* [Source information]
(* ===== verification/Firestore.v ===== *)
(** * The registry store on Firestore

    Models [brokers/google-pubsub/registrystore.go]: workers, timers and last-event
    records as documents of three collections ([Documents], a collection is a
    partition), the rounds of the janitor and of a watcher.  A document has the
    type of its collection; a time is stored to the microsecond, in UTC.
    Connecting is a call of the client library.  Then its theorems. *)

From S2P Require Import Prelude Decimal GoTime GoText Values Schema Messages Wire Programs Documents.
#[global] Open Scope Z_scope.

(** ** Documents *)

Record workerDoc : Type := mkWorkerDoc {
  wd_Deadline : Time;
  wd_Heartbeat : Time;
  wd_Regs : list bytes;
  wd_Rev : string
}.

Record instanceDoc : Type := mkInstanceDoc {
  id_Namespace : string;
  id_ProcessID : string;
  id_Version : string;
  id_Corr : string;
  id_CorrSet : bool;
  id_LatestID : string;
  id_Latest : bytes;
  id_TerminalID : string;
  id_Terminal : bytes;
  id_Finished : bool;
  id_UpdatedAt : Time
}.
Definition zeroInstanceDoc : instanceDoc := mkInstanceDoc "" "" "" "" false "" [] "" [] false zeroTime.

Inductive FsDoc : Type :=
| FsWorker (d : workerDoc)
| FsTimer (fireAt : Time)
| FsInstance (d : instanceDoc).

(** A time as the service has it. *)
Definition stored (t : Time) : Time := mkTime (t_unix t) (t_nsec t / 1000 * 1000) UTC.

(** [snap.DataTo(&doc)] *)
Definition as_worker (d : FsDoc) : option workerDoc := match d with FsWorker d => Some d | _ => None end.
Definition as_timer (d : FsDoc) : option Time := match d with FsTimer t => Some t | _ => None end.
Definition as_instance (d : FsDoc) : option instanceDoc := match d with FsInstance d => Some d | _ => None end.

* [Your instructions]
For this task, please set down every entry exactly, with no line left out.

* [Reply]
(* ===== verification/Firestore.v ===== *)
(** * The registry store on Firestore

    Models [brokers/google-pubsub/registrystore.go]: workers, timers and last-event
    records as documents of three collections ([Documents], a collection is a
    partition), the rounds of the janitor and of a watcher.  A document has the
    type of its collection; a time is stored to the microsecond, in UTC.
    Connecting is a call of the client library.  Then its theorems. *)

From S2P Require Import Prelude Decimal GoTime GoText Values Schema Messages Wire Programs Documents.
#[global] Open Scope Z_scope.

(** ** Documents *)

Record workerDoc : Type := mkWorkerDoc {
  wd_Deadline : Time;
  wd_Heartbeat : Time;
  wd_Regs : list bytes;
  wd_Rev : string
}.

Record instanceDoc : Type := mkInstanceDoc {
  id_Namespace : string;
  id_ProcessID : string;
  id_Version : string;
  id_Corr : string;
  id_CorrSet : bool;
  id_LatestID : string;
  id_Latest : bytes;
  id_TerminalID : string;
  id_Terminal : bytes;
  id_Finished : bool;
  id_UpdatedAt : Time
}.
Definition zeroInstanceDoc : instanceDoc := mkInstanceDoc "" "" "" "" false "" [] "" [] false zeroTime.

Inductive FsDoc : Type :=
| FsWorker (d : workerDoc)
| FsTimer (fireAt : Time)
| FsInstance (d : instanceDoc).

(** A time as the service has it. *)
Definition stored (t : Time) : Time := mkTime (t_unix t) (t_nsec t / 1000 * 1000) UTC.

(** [snap.DataTo(&doc)] *)
Definition as_worker (d : FsDoc) : option workerDoc := match d with FsWorker d => Some d | _ => None end.
Definition as_timer (d : FsDoc) : option Time := match d with FsTimer t => Some t | _ => None end.
Definition as_instance (d : FsDoc) : option instanceDoc := match d with FsInstance d => Some d | _ => None end.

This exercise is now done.